Mai vista una cosa del genere. Sabato scorso c'è stata la partita Sporting Romana-Bellinzona. Tra le due squadre non è mai esistito un buon rapporto (due anni fa la partita è finita al decimo del primo tempo grazie a un tifoso dello sporting che entrando in campo ha steso il portiere del Bellinzona con un pugno e l'anno scorso un ragazzo del Bellinzona è dovuto finire all'ospedale per una serie di cinghiate ricevute dopo la partita). Ieri sera la partita doveva essere rinviata e invece è stata giocata, nonostante i grandi rischi. Sul tre a zero per lo sporting il Bellinzona inizia a picchiare rifacendosi ai consigli degli allenatori infami "O la palla o le gambe". Partono uno, due, tre falli, ma al quarto succede il putiferio. Dalla panchina dello Sporting parte un giocatore con tanto di termos in mano e lo spacca in testa a un giocatore del Bellinzona; dalla panchina del Bellinzona partono tutti per cercare di difenderlo. In meno di un minuto scoppia il putiferio; dalla curva le Coccinelle agitate (gruppo storico dello Sporting, nonchè ragazze timorose solo di una frangia di tifosi del Boca Juniors) iniziano a lanciare torce, mentre l'Armata S.R. inizia a menare le mani liberamente.

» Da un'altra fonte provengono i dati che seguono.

(** * virtnbdbackup: export-server orchestration and signal cleanup

    A shallow embedding of [libvirtnbdbackup/qemu/util.py] (class [util],
    the wrapper around the qemu executables) and of
    [libvirtnbdbackup/sighandle.py] (the signal handlers [Backup.catch] and
    [Map.catch]).

    Python code that touches the outside world (file system, loggers,
    child processes, exceptions) is written in a small state-and-exception
    monad [M] over an explicit [world]. *)

From Stdlib Require Import ZArith String Ascii List Lia DecimalString.
From stdpp Require Import base decidable gmap strings list.

Local Open Scope Z_scope.
Local Open Scope string_scope.
Local Open Scope list_scope.

(** ** Python values *)

(** [str(n)] / [f"{n}"] / ["%s" % n] for an [int]. *)
Definition str_of_int (n : Z) : string := NilZero.string_of_int (Z.to_int n).

(** [f"{x}"] and ["%s" % x] for an optional string: [None] prints as the
    text [None]. *)
Definition str_of_opt (o : option string) : string :=
  match o with
  | Some s => s
  | None => "None"
  end.

(** [" ".join(cmd)] *)
Definition join (cmd : list string) : string := String.concat " " cmd.

(** ** The world the program runs in *)

Inductive level := DEBUG | INFO | ERROR.

(** Python exceptions. *)
Inductive exn :=
  | FileNotFoundError (path : string)
  | TypeError
  | SystemExit (code : Z)
  | CommandError (exitCode : Z) (stderrText : string)
  | sshError (msg : string)
  | OtherError (msg : string).

(** What the operating system answers to one spawn request. *)
Record spawned := {
  exit_code : Z;
  child_pid : Z;
  stderr_text : string;
}.
(** * educarCMS: progress tracking and the assessment engine

    A shallow embedding of the request handlers of [core/views.py],
    [core/helpers.py], [core/assessments_views.py], [core/courses_views.py]
    and [core/decorators.py] over the relational model of [core/models.py].

    Modelling conventions.
    - The database is a record of tables; a table is the list of its rows
      in query order, and only the columns the handlers below read or write
      are kept.  Handlers pass the store explicitly.
    - A handler returns [Ok outcome] (response, flash messages, store) or
      [Raise e]; a raised exception leaves the caller with the store it had
      (the write handlers run under [transaction.atomic], or write nothing
      before they raise).
    - Python floats and Django decimals are modelled by exact rationals;
      [round(x, n)] rounds the exact value half-to-even at [n] decimals.
      The capacity of a [DecimalField] ([max_digits]) is not modelled.
    - Time stamps are integers (seconds); a handler reads the clock once.
    - Rendering a template is the name of the template; the [slug] argument
      of a redirect, always the one of the current school, is left out. *)

From Stdlib Require Import ZArith QArith List String Ascii Bool Arith Lia.
From Stdlib Require Import Permutation Sorted DecimalString.
Import ListNotations.

Local Open Scope string_scope.
Local Open Scope nat_scope.

(* ================================================================== *)
(** ** Python built-ins used by the handlers *)
(* ================================================================== *)

Module Py.

(** Exceptions that the modelled code can raise. *)
Inductive exn : Type :=
| ValueError
| KeyError
| IntegrityError
| MultipleObjectsReturned
| ValidationError
| Http404.

Inductive result (A : Type) : Type :=
| Ok (a : A)
| Raise (e : exn).
Arguments Ok {A} a.
Arguments Raise {A} e.

Definition bind {A B : Type} (m : result A) (k : A -> result B) : result B :=
  match m with
  | Ok a => k a
  | Raise e => Raise e
  end.

(** [round(x)] to the nearest integer, ties to the even neighbour. *)
Definition round_half_even (x : Q) : Z :=
  let n := Qnum x in
  let d := Z.pos (Qden x) in
  let q := (n / d)%Z in
  let r := (n mod d)%Z in
  if (2 * r <? d)%Z then q
  else if (d <? 2 * r)%Z then (q + 1)%Z
  else if Z.even q then q else (q + 1)%Z.
(** ** The directory task *)

(** C7.  When the listing of a directory fails, the task appends exactly
    one record to the failure list, the listing failure of that directory,
    logged under the path of the directory: run alone, it makes the
    failure list one record longer and leaves the queue, the visited set
    and the list of enqueued tasks as they were, having called [Readdir]
    once.  Run among other workers it takes two steps, the listing and the
    report, then the worker is idle; whatever the other workers did in
    between, the first step changes the history of calls only, the second
    the failure list and the log only, and neither changes the program of
    another worker. *)
Theorem listing_failure_reports_once :
  forall (F : flags) (W : world) (oid path : string) (err : error),
    Readdir W oid = Err err ->
    (forall v,
       let v' := (run F W (doVerifyDirectory oid path) v).1 in
       errors v' = errors v ++ [ErrReading oid err]
       /\ length (errors v') = S (length (errors v))
       /\ warnings v' = warnings v ++ [(path, ErrReading oid err)]
       /\ workQueue v' = workQueue v
       /\ seen v' = seen v
       /\ enqueued v' = enqueued v
       /\ calls v' = calls v ++ [CReaddir oid]
       /\ draws v' = draws v)
    /\ (forall (c : pool) (i : nat),
          workers c !! i = Some (doVerifyDirectory oid path) ->
          let c1 := step F W i c in
          errors (shared c1) = errors (shared c)
          /\ warnings (shared c1) = warnings (shared c)
          /\ workQueue (shared c1) = workQueue (shared c)
          /\ seen (shared c1) = seen (shared c)
          /\ enqueued (shared c1) = enqueued (shared c)
          /\ calls (shared c1) = calls (shared c) ++ [CReaddir oid]
          /\ (forall j, j <> i -> workers c1 !! j = workers c !! j)
          /\ (forall c2 : pool,
                workers c2 !! i = workers c1 !! i ->
                let c3 := step F W i c2 in
                errors (shared c3)
                = errors (shared c2) ++ [ErrReading oid err]
                /\ warnings (shared c3)
                   = warnings (shared c2) ++ [(path, ErrReading oid err)]
                /\ workQueue (shared c3) = workQueue (shared c2)
                /\ seen (shared c3) = seen (shared c2)
                /\ enqueued (shared c3) = enqueued (shared c2)
                /\ calls (shared c3) = calls (shared c2)
                /\ workers c3 !! i = Some (Ret tt)
                /\ (forall j, j <> i -> workers c3 !! j = workers c2 !! j))).
Proof.
  intros F W oid path err Hdir. split.
  - intros v v'. unfold v', doVerifyDirectory. cbn. rewrite Hdir. cbn.
    repeat split. rewrite length_app. cbn. lia.
  - intros c i Hi c1.
    assert (Hlt : (i < length (workers c))%nat)
      by (apply lookup_lt_is_Some; eauto).
    assert (Hc1 : c1 = {| shared := add_call (CReaddir oid) (shared c);
                          workers := <[i := bind (call (ReportError path
                                        (ErrReading oid err))) (fun _ => Ret tt)]>
                                       (workers c) |}).
    { unfold c1, step. rewrite Hi. unfold doVerifyDirectory. simpl.
      rewrite Hdir. reflexivity. }
    rewrite Hc1. cbn [shared workers add_call errors warnings workQueue seen
                      enqueued calls].
    do 6 (split; [reflexivity|]). split.
    + intros j Hj. by rewrite list_lookup_insert_ne.
    + intros c2 Hi2.
      rewrite list_lookup_insert_eq in Hi2 by exact Hlt.
      assert (Hlt2 : (i < length (workers c2))%nat)
        by (apply lookup_lt_is_Some; eauto).
      unfold step. rewrite Hi2. simpl.
      do 6 (split; [reflexivity|]). split.
      * by rewrite list_lookup_insert_eq.
      * intros j Hj. by rewrite list_lookup_insert_ne.
Qed.
(** * Sermon emailer: configuration, channel fetch, selection and daily cycle

    A shallow embedding of [config.py], [youtube_service.py],
    [email_service.py] and [sermon_emailer.py].

    Conventions.
    - A Python [str] is a [string]: the bytes of its UTF-8 encoding; only
      ASCII white space and ASCII digits are recognised as such.
    - A Python [int] is a [Z]; [len] is [Z.of_nat (length _)].
    - A call either returns, raises, or (for the pagination loop only)
      exhausts the fuel it was given: [result].
    - Everything observable (log records, requests sent to the two
      providers together with their replies) is appended to a trace of
      [event]s: a computation is a pair of a [result] and a trace.
    - The two fields [last_sermon_date] and [last_sermon_id] of the
      [SermonEmailer] object are threaded explicitly. *)

From Stdlib Require Import ZArith Lia Ascii String.
From stdpp Require Import base list strings gmap pretty.

Local Open Scope Z_scope.

(** ** Python strings *)

Module Py.

(** [str.isspace] on ASCII: tab to carriage return, the four separators
    28 to 31, and the space. *)
Definition isspace (c : ascii) : bool :=
  let n := nat_of_ascii c in
  ((9 <=? n) && (n <=? 13) || (28 <=? n) && (n <=? 32))%nat.

Fixpoint lstrip (s : string) : string :=
  match s with
  | String c s' => if isspace c then lstrip s' else s
  | EmptyString => EmptyString
  end.

Definition rstrip (s : string) : string :=
  String.rev (lstrip (String.rev s)).

(** [s.strip()] *)
Definition strip (s : string) : string := rstrip (lstrip s).

(** [s.split(sep)] for a one-character separator: the pieces between
    the separators, in order; [cur] is the piece being read, reversed. *)
Fixpoint split_go (sep : ascii) (cur : string) (s : string) : list string :=
  match s with
  | EmptyString => [String.rev cur]
  | String c s' =>
      if decide (c = sep) then String.rev cur :: split_go sep EmptyString s'
      else split_go sep (String c cur) s'
  end.
(** [res.status(st).send(msg)] *)
Definition res_send (st : Z) (msg : string) : Js.M State unit :=
  emit (EvRespond (Route.text_response msg st)).

(** [res.download(p, filename, callback)] up to the call of [callback]:
    the file is streamed to the caller when it can be read; the callback
    runs either way and the handler's callback ignores its argument. *)
Definition res_download (p filename : string) : Js.M State unit :=
  emit (EvReadFile p);;;
  let* content := Js.gets (fun s => fs s !! p) in
  match content with
  | Some data =>
      emit (EvRespond
              {| status := 200; resp_body := BodyBytes data;
                 headers :=
                   [("Content-Disposition",
                     "attachment; filename=" +:+ dquote +:+ filename
                     +:+ dquote)] |})
  | None => Js.ret tt
  end.

(** The callback of [execFile]. *)
Definition tool_done (env : Env) (inputPath outputPath : string)
    (err : option JsError) : Js.M State unit :=
  match err with
  | Some e =>
      emit (EvConsole "Error" e);;;
      res_send 400 MSG_FAILED;;;
      fs_unlinkSync env inputPath
  | None =>
      res_download outputPath "unlocked.pdf";;;
      fs_unlinkSync env inputPath;;;
      fs_unlinkSync env outputPath
  end.

(** The handler of [app.post("/unlock", ...)]; a [Thrown] outcome is an
    exception that nothing in the file catches. *)
Definition unlock (env : Env) (req : Request) (fs0 : gmap string bytes)
  : outcome unit * State :=
  (let password := body_password req in
   match file req with
   | None => Js.throw type_error
   | Some f =>
       let inputPath := path f in
       let outputPath := inputPath +:+ "-unlocked.pdf" in
       let* err :=
         run_tool env "qpdf"
           ["--password=" +:+ template password; "--decrypt";
            inputPath; outputPath] in
       tool_done env inputPath outputPath err
   end) {| fs := fs0; trace := [] |}.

I tifosi del Bellinzona iniziano a lanciare fumogeni, ma, da infami, non osano neanche scendere in campo e quando gli Ultras Sporting caricano, in pochi minuti portano via lo striscione dei Boys Bellinzona e con loro qualche bottino di guerra.
Questo per dimostrare che nelle serie minori si lotta con e per l'onore e si chiacchiera molto meno.
A maggio scontro ai play-off assicurato e guerriglia urbana molto prevedibile.